Bugün 24 Kasım Öğretmenler Günü…
Hala aynı yoğunlukta tartışılıyor mu bilmiyorum ama hatırladığım kadarıyla eğitim emekçilerinin en büyük örgütlenmesi olan Eğit-Sen, Öğretmenler Günü olarak bu tarihi değil başka bir değerli tarihi kabul ederdi. Gerekçe olarak da 24 Kasım’ın 12 Eylül’ün ürünü olduğunu söylerdi.
Elbette çok haklı bir gerekçeydi ama 24 Kasım’ın çok uygun bir gün olduğu apaçık ortadaydı. Bu tarih, Atatürk’ün “Millet Mektepleri” başöğretmenliğini kabul ettiği gündü.
Ben de bir zamanlar Eğit-Sen (ve sonrasında Eğitim-sen) üyesiydim ve ben de Eğit-Sen’in kabul ettiği tarihi Öğretmenler Günü kabul ederdim. Ama öte yandan bütün 24 Kasım’larda kendisi de bir öğretmen olan babamın öğretmenler gününü kutlamayı ihmal etmezdim. Hiçbir zaman da yanlış yaptığımı düşünmedim. Varsın iki tane öğretmenler günü olsun, ne çıkar derdim. (Bu yazıya oturmadan önce de aradım babamı ve kutladım öğretmenler gününü.)

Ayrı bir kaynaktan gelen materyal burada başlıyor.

(** * Normal forms

    UTF-8 and Unicode's normal forms: a rune is what it is encoded as, and what
    CleanName gives is clean and has a skeleton. *)
(** ** Runes *)
Definition rune_ok (r : Z) : Prop := 0 <= r <= 1114111 /\ ~ (55296 <= r < 57344).
Lemma decode_rune_ok s : rune_ok (decode_rune s).1.
Proof.
  assert (rune_ok rune_error) by (unfold rune_ok, rune_error; lia).
  assert (forall c, 0 <= byte c < 256) as Hb by (apply byte_range).
  unfold decode_rune. destruct s as [|c [|c1 [|c2 [|c3 s]]]]; cbn [substring bytes]; rewrite ?substring_0; cbn [bytes].
  all: repeat (match goal with |- context [byte ?c] => pose proof (Hb c); generalize dependent (byte c); intros end).
  all: repeat (match goal with |- context [?b =? 224] => destruct (Z.eqb_spec b 224) | |- context [?b =? 237] => destruct (Z.eqb_spec b 237)
    | |- context [?b =? 240] => destruct (Z.eqb_spec b 240) | |- context [?b =? 244] => destruct (Z.eqb_spec b 244) end; try lia).
  all: repeat (case_match; try done; cbn [fst]); unfold rune_ok, cont in *; try lia; exact H.
Qed.
(** [euclid] decides bounds on quotients and remainders. *)
Ltac euclid := Z.to_euclidean_division_equations; lia.
Lemma decode_encode r : rune_ok r -> decode_rune (encode_rune r) = (r, String.length (encode_rune r)).
Proof.
  intros [Hr Hs]. unfold encode_rune. replace ((r <? 0) || _ || _) with false by (symmetry; lia). cbv iota beta zeta.
  assert (forall b, 0 <= b < 256 -> byte (chr b) = b) as Hb by apply byte_chr.
  destruct (Z.ltb_spec r 128); [|destruct (Z.ltb_spec r 2048); [|destruct (Z.ltb_spec r 65536)]];
    unfold decode_rune; cbn [of_bytes substring bytes String.length];
    rewrite !Hb by euclid.
  - by destruct (Z.ltb_spec r 128); [|lia].
  - replace (192 + r / 64 <? 128) with false by (symmetry; euclid).
    replace ((194 <=? 192 + r / 64) && (192 + r / 64 <? 224)) with true by (symmetry; euclid).
    unfold cont. replace ((128 <=? 128 + r mod 64) && _) with true by (symmetry; euclid).
    f_equal. euclid.
  - replace (224 + r / 4096 <? 128) with false by (symmetry; euclid).
    replace ((194 <=? 224 + r / 4096) && _) with false by (symmetry; euclid).
    replace ((224 <=? 224 + r / 4096) && _) with true by (symmetry; euclid).
    unfold cont. cbv zeta.
    destruct (Z.eqb_spec (224 + r / 4096) 224), (Z.eqb_spec (224 + r / 4096) 237);
    (match goal with |- (if ?b then _ else _) = _ => replace b with true by (symmetry; rewrite !andb_true_iff, !Z.leb_le, !Z.ltb_lt; euclid) end);
    f_equal; euclid.
  - replace (240 + r / 262144 <? 128) with false by (symmetry; euclid).
    replace ((194 <=? 240 + r / 262144) && _) with false by (symmetry; euclid).
    replace ((224 <=? 240 + r / 262144) && _) with false by (symmetry; euclid).
    replace ((240 <=? 240 + r / 262144) && _) with true by (symmetry; euclid).
    unfold cont. cbv zeta.
    destruct (Z.eqb_spec (240 + r / 262144) 240), (Z.eqb_spec (240 + r / 262144) 244);
    (match goal with |- (if ?b then _ else _) = _ => replace b with true by (symmetry; rewrite !andb_true_iff, !Z.leb_le, !Z.ltb_lt; euclid) end);
    f_equal; euclid.
Qed.

(** ** A clean name is clean *)
Section again.
Context {U : Unicode} {N : Norm}.
(** What golang.org/x/text/unicode/norm promises of normal forms: NFC is
    normal, NFKD is each rune's decomposition, in the canonical order, white
    space decomposes into white space, and an eszett not at all, a small letter. *)
Class NormalForms : Prop := {
  NFC_idem : forall s, NFC (NFC s) = NFC s;
  NFKD_in : forall s r d, r ∈ runes s -> d ∈ runes (NFKD (encode_rune r)) -> d ∈ runes (NFKD s);
  NFKD_space : forall r, is_space r = true -> Forall (fun d => is_space d = true) (runes (NFKD (encode_rune r)));
  NFKD_eszett : eszett ∈ runes (NFKD (encode_rune eszett));
  eszett_letter : uni_mn eszett = false /\ uni_lower eszett = eszett
}.
Context {F : NormalForms}.

Lemma plain_base_in l : forall found b, plain_base found l = Some (Some b) -> found = Some b \/ b ∈ l.
Proof.
  induction l as [|d l IH]; intros found b; cbn; [intros [= ->]; auto|].
  destruct (is_mn d); [intros [?|?]%IH; set_solver|]. destruct found; [done|]. intros [[= ->]|?]%IH; set_solver.
Qed.
Lemma name_char_no_space r : name_char r = true -> is_space r = false.
Proof.
  intros Hn. apply not_true_iff_false. intros Hs. unfold name_char, isPlainLatinLetter, ascii_digit_p in Hn.
  assert (r = eszett -> False) by (intros ->; by vm_compute in Hs).
  destruct (Z.eqb_spec r eszett); [done|].
  destruct (plain_base None _) as [[b|]|] eqn:Hb; [|unfold is_space in Hs; lia..].
  apply plain_base_in in Hb as [[=]|Hb]. eapply Forall_forall in Hb; [|by apply NFKD_space]. cbn in Hb.
  unfold ascii_letter, ascii_lower_p, ascii_upper_p, is_space in *. lia.
Qed.
Lemma trim_space_none s : Forall (fun r => is_space r = false) (runes s) -> trim_space s = s.
Proof.
  intros Hs. assert (Forall (fun p => space_seg p = false) (segs s)) as Hf by (by apply Forall_fmap in Hs).
  unfold trim_space, drop_while_end. rewrite (drop_while_false _ _ Hf), drop_while_false, rev_involutive by (by apply Forall_rev).
  apply of_segs_segs.
Qed.
(** What [CleanName] gives it takes as it is. *)
Lemma CleanName_again want n sk : CleanName want = inr (n, sk) -> CleanName n = inr (n, sk).
Proof.
  intros H. assert (NFC (trim_space n) = n) as Hn; [|revert H; unfold CleanName at 2; rewrite Hn].
  - revert H. unfold CleanName. set (m := NFC _). intros H. assert (m = n) as <- by (repeat case_match; by simplify_eq).
    assert (check_name_runes true (runes m) = None) as Hc by (repeat case_match; by simplify_eq).
    rewrite trim_space_none; [apply NFC_idem|]. clear H. revert Hc. generalize true, (runes m). intros first l. revert first.
    induction l as [|r l IH]; intros first Hc; [constructor|]. cbn in Hc. destruct (first && _); [done|].
    destruct (name_char r) eqn:Hr; cbn in Hc; [|by case_match]. constructor; [by apply name_char_no_space|eauto].
  - unfold CleanName. set (m := NFC (trim_space want)). intros H.
    assert (m = n) as <- by (repeat case_match; by simplify_eq). exact H.
Qed.
Lemma SuggestName_clean raw : SuggestName raw <> "" -> exists sk, CleanName (SuggestName raw) = inr (SuggestName raw, sk).
Proof.
  unfold SuggestName. destruct (CleanName (trim_right _ _)) as [|[n sk]] eqn:E; [done|]. intros _. exists sk. by eapply CleanName_again.
Qed.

Nitekim Eğitim-Sen (Eğit-Sen ve Eğitim-İş’in 1995’te birleşmesinden doğan örgüt) 24 Kasım’a hakettiği ilgiyi veriyor artık. Gericiliğin ulaştığı boyutu göz önünde bulundurduğumda; ilerici bir emekçi örgütlenmesinin Atatürk damgası taşıyan ve buram buram devrim kokan bir günü boş geçmesi fazla lüks bir davranış olacaktı diye düşünüyorum. Ve elbette keşke 12 Eylülcü generaller değil de bir eğitim emekçisinin akıl edişiyle keşfedilseydi diye düşünmeden edemiyorum bu günü. Neyse ki bu tartışmalar gerilerde kaldı.
Geride de kalmalıydı zira Eğitim-Sen’in örgütlü olduğu işkolunda başka sendikalar da var, bu yüzden Eğitim-Sen bütün eğitim emekçilerini temsil edememe gibi ciddi bir sorunla karşı karşıya. Yapacağı doğrular arttıkça Eğitim-Sen çok daha geniş kitlelere ulaşacaktır.
Eğitim-Sen, geçmişten bu yana gelen önemli bir demokratik geleneği bağrında taşıdığı için güzide bir kitle örgütüdür. Türkiye’de bugün demokrasi adına kazanımlardan söz edebiliyorsak, Eğitim-Sen (ve mirasını aldığı gelenekler TÖS, TÖB-DER, EĞİT-DER, EĞİT-SEN / EĞİTİM-İŞ) bu kazanımlarda rol oynayan saygın aktörlerden biri olmuştur hep.
Olmaya da devam edeceğine inanıyorum, zaten olmak da zorunda. İşte radyoda eğitim işkolunda örgütlü bir başka memur sendikasının düzenlediği anketin sonuçları açıklanıyordu. Buna göre; öğretmenlerimizin yüzde 71’i bankalara kredi kartı vb. ile borçlu durumda ve 2178 deneğin katıldığı anket öğretmenlerimizin en büyük sıkıntısının geçim sıkıntısı olduğunu söylüyor.
Eğitim-Sen de zaten bu sıkıntıları çözmek için büyümek zorunda değil mi?
Bütün öğretmenlerimizin 24 Kasım Öğretmenler Günü kutlu olsun!